According to Rota, the various parties in these swap deals have barely touched the funds allocated for trade.
“I heard that really small amounts have been utilised, like a $3-5m level,” he tells Middle East Eye. “It is a political gesture by countries like Qatar and China to Turkey. There isn’t any cost to them.”
Why would Turkey make the deals?
The root cause is Turkey’s depleted foreign currency reserves, which is mainly driven by Turkish President Recep Tayyip Erdogan’s crusade against high interest rates.
The Central Bank consumed its reserves in 2019-2020 by selling around $128bn to stabilise the lira against the dollar.

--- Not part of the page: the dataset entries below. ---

(** A dispatch that finds a slot for [j] takes a job at or before it. *)
Lemma dispatch_advances sv j : sv_batched_mode sv = true -> NoDup (sv_queue sv) ->
  best_slot (sv_slots sv) j <> None -> j ∈ sv_queue (dispatch_jobs_locked sv) ->
  (ahead j (sv_queue (dispatch_jobs_locked sv)) < ahead j (sv_queue sv))%nat.
Proof.
  intros Hb Hn Hbest. unfold dispatch_jobs_locked. rewrite Hb. cbn [negb set_slots_queue sv_queue].
  set (q := sv_queue sv) in *. intros Hj.
  assert (Hjq : j ∈ q).
  { pose proof (dispatch_loop_spec (length q) (sv_slots sv) q ltac:(lia)) as Hs.
    destruct (dispatch_loop _ _ _). destruct Hs as [[_ _ Hs _ _] _]. exact (elem_of_sublist _ _ _ Hj Hs). }
  destruct (length q) as [|f] eqn:El; [apply nil_length_inv in El; rewrite El in Hjq; by apply elem_of_nil in Hjq|].
  cbn [dispatch_loop] in *. pose proof (choose_job_spec (sv_slots sv) q 0) as Hc.
  destruct (choose_job _ _ _) as [[[n x] b]|]; [|exfalso; by apply Hbest, Hc].
  rewrite Nat.sub_0_r in Hc. destruct Hc as (_ & Hqn & _ & Hbefore).
  assert (Hle : (length (delete n q) <= f)%nat).
  { rewrite length_delete by (by eexists). lia. }
  pose proof (dispatch_loop_spec f (alter (fun s => assign_slot s x) b (sv_slots sv)) (delete n q) Hle) as Hs.
  destruct (dispatch_loop _ _ _) as [slots' q']. cbn [snd] in *. destruct Hs as [[_ _ Hs _ _] _].
  assert (Hjd : j ∈ delete n q) by (exact (elem_of_sublist _ _ _ Hj Hs)).
  eapply Nat.le_lt_trans; [apply ahead_sublist; [exact Hs | by eapply sublist_NoDup; [|apply sublist_delete] | done]|].
  apply ahead_delete; [done..|]. apply list_elem_of_lookup in Hjq as [p Hp]. rewrite (ahead_lookup j q p Hn Hp).
  destruct (decide (p < n)%nat) as [Hlt|]; [|lia]. by specialize (Hbefore p j Hlt Hp).
Qed.

(** ** Freeing a slot *)

(** What the step that frees slot [i] hands to the dispatcher. *)
Record freed (i : nat) (sv sv1 sv' : server) : Prop := {
  fr_mode : sv_batched_mode sv1 = true;
  fr_queue : sv_queue sv1 = sv_queue sv;
  fr_required j : job_required_slot_locked (sv_slots sv1) j = job_required_slot_locked (sv_slots sv) j;
  fr_slot : exists s, sv_slots sv1 !! i = Some s /\ sl_busy s = false /\ sl_assigned s = None;
  fr_slots' : sv_slots sv' = sv_slots (dispatch_jobs_locked sv1);
  fr_queue' : sv_queue sv' = sv_queue (dispatch_jobs_locked sv1)
}.

Lemma required_insert slots i s s' j : slots !! i = Some s ->
  sl_responses_live s' = sl_responses_live s -> sl_anthropic_live s' = sl_anthropic_live s ->
  job_required_slot_locked (<[i := s']> slots) j = job_required_slot_locked slots j.
Proof.
  intros Hs H1 H2. apply required_live; [by rewrite length_insert|]. intros k t t' Ht Ht'.
  destruct (decide (i = k)) as [->|].
  - rewrite list_lookup_insert_eq in Ht' by (by eapply lookup_lt_Some). rewrite Hs in Ht. by simplify_eq.
  - rewrite list_lookup_insert_ne in Ht' by done. by simplify_eq.
Qed.

Lemma frees_freed i l sv sv' : inv sv -> sv_batched_mode sv = true -> step l sv = Some sv' -> frees i l sv ->
  exists sv1, freed i sv sv1 sv'.
Proof.
  intros Hi Hb Hstep [->|(j & -> & Hq & Hf)]; cbn [step] in Hstep.
  - destruct (sv_workers sv !! i) as [[|j| |]|] eqn:Ew; try done. destruct (sv_slots sv !! i) as [s|] eqn:Es; [|done].
    injection Hstep as <-. cbn. rewrite Hb. eexists. split; [| | | |reflexivity|reflexivity]; cbn; [done|done| |].
    + intros k. by apply (required_insert _ _ s).
    + eexists. rewrite list_lookup_insert_eq by (by eapply lookup_lt_Some). split_and!; [done..|]. cbn.
      pose proof (inv_slots sv Hi i s _ Es Ew) as Hok. unfold slot_ok in Hok. rewrite Hb in Hok. apply Hok.
  - injection Hstep as <-. unfold server_cancel_job. cbn.
    destruct (list_find (fun k => k = j) (sv_queue sv)) as [[n k]|] eqn:Ef.
    { apply list_find_Some in Ef as (Hn & -> & _). destruct Hq. by eapply list_elem_of_lookup_2. }
    rewrite Hb, Hf. destruct (sv_slots sv !! i) as [s|] eqn:Es.
    + eexists. split; [| | | |reflexivity|reflexivity]; cbn; [done|done| |].
      * intros k. by apply (required_insert _ _ s).
      * eexists. by rewrite list_lookup_insert_eq by (by eapply lookup_lt_Some).
    + exfalso. assert (Hlt : forall ts n m, find_assigned ts j n = Some m -> (m < n + length ts)%nat).
      { induction ts as [|t ts IH]; intros n m; cbn; [done|]. case_if; [intros [= ->]; lia|]. intros H%IH. lia. }
      apply Hlt in Hf. apply lookup_ge_None in Es. lia.
Qed.

(** The slot a job may wait for: the required one, or any. *)
Definition waits_for (r : option nat) (w : nat) : Prop := forall k, r = Some k -> k = w.

Lemma freed_quiet i sv sv1 sv' j : freed i sv sv1 sv' -> j ∈ sv_queue sv' -> best_slot (sv_slots sv') j = None.
Proof. intros [Hm _ _ _ Hs Hq]. rewrite Hs, Hq. by apply dispatch_spec. Qed.

Lemma freed_advances i sv sv1 sv' j : freed i sv sv1 sv' -> NoDup (sv_queue sv) ->
  waits_for (job_required_slot_locked (sv_slots sv) j) i -> j ∈ sv_queue sv' ->
  (ahead j (sv_queue sv') < ahead j (sv_queue sv))%nat.
Proof.
  intros [Hm Hq Hr (s & Hs & Hbusy & Ha) _ Hq'] Hn Hw. rewrite Hq', <- Hq in *. apply dispatch_advances; [done|done|].
  rewrite best_slot_None. intros Hno. apply (Hno i s Hs). split_and!; [done..|]. by rewrite Hr.
Qed.

(** A slot that is not free for a job has work. *)
Lemma not_free_stage sv j w : inv sv -> sv_batched_mode sv = true -> (w < length (sv_slots sv))%nat ->
  j ∈ sv_queue sv -> waits_for (job_required_slot_locked (sv_slots sv) j) w -> best_slot (sv_slots sv) j = None ->
  (0 < fst (stage sv w))%nat.
Proof.
  intros Hi Hb Hlt Hj Hw Hbest. destruct (lookup_lt_is_Some_2 (sv_slots sv) w Hlt) as [s Hs].
  pose proof (inv_workers sv Hi) as Hl. rewrite Hb in Hl. destruct (lookup_lt_is_Some_2 (sv_workers sv) w) as [x Hx]; [lia|].
  pose proof (inv_slots sv Hi w s x Hs Hx) as Hok. unfold slot_ok in Hok. rewrite Hb in Hok.
  unfold stage. rewrite Hs, Hx. rewrite best_slot_None in Hbest. specialize (Hbest w s Hs).
  destruct x; cbn; try lia.
  - destruct (sl_assigned s) eqn:Ea; cbn; [lia|]. destruct Hbest. split_and!; [|done|done].
    destruct (sl_busy s); [|done]. by destruct Hok as [[] _].
  - destruct Hok as (_ & _ & _ & Hnil). rewrite Hnil in Hj. by apply elem_of_nil in Hj.
Qed.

In December last year, following a series of interest rate cuts, the bank also spent $17bn in direct and back-door sales through the public banks, to cool off foreign exchange demand by citizens who were fleeing the lira to protect themselves against soaring inflation, which hit 36 percent in 2021. The lira shed 44 percent against the dollar last year alone.
“These kinds of swap deals help the Turkish Central Bank to boost its gross reserves,” Rota says. “Considering Turkey’s external debt refinancing needs, it is just a drop in the ocean.”
'These kinds of swap deals help the Turkish Central Bank to boost its gross reserves. Considering Turkey’s external debt refinancing needs, it is just a drop in the ocean'
- Kerim Rota, veteran senior banker
For example, the Central Bank’s gross reserves, as of 12 January, are $109bn, and of that amount $28bn belongs to swaps with the other countries.
However, in recent months Ankara’s steps to sign more swap deals with other countries hasn't created the impact in the markets the government hoped for. That's because the Central Bank also has forex swap deals with local Turkish banks. And when you exclude those swaps, the net reserves fall below zero, to minus $56bn.
Official statistics indicate Turkey has $124bn in short-term debts that will mature in the next 12 months, which will need some of the Central Bank reserves to be paid.
Rota says the swap deals only have a psychological impact on the markets to calm the rising dollar, but that impact also has run its course.
“Now imagine, the Turkish Central Bank has a $28bn debt under swap deals,” he says. “Before 2018, the bank didn’t have any debts to pay, because the loans are generally taken by the treasury, not by the bank.”
The government is also aware that you can’t get that much out of the swap deals. That's why Erdogan last month laid out a foreign exchange denominated deposit scheme to attract Turkish investors and stem the dollar demand.
“I’m not very optimistic about the near future,” Rota says. “These measures will give three to four months to the government. And then it will hit us back.”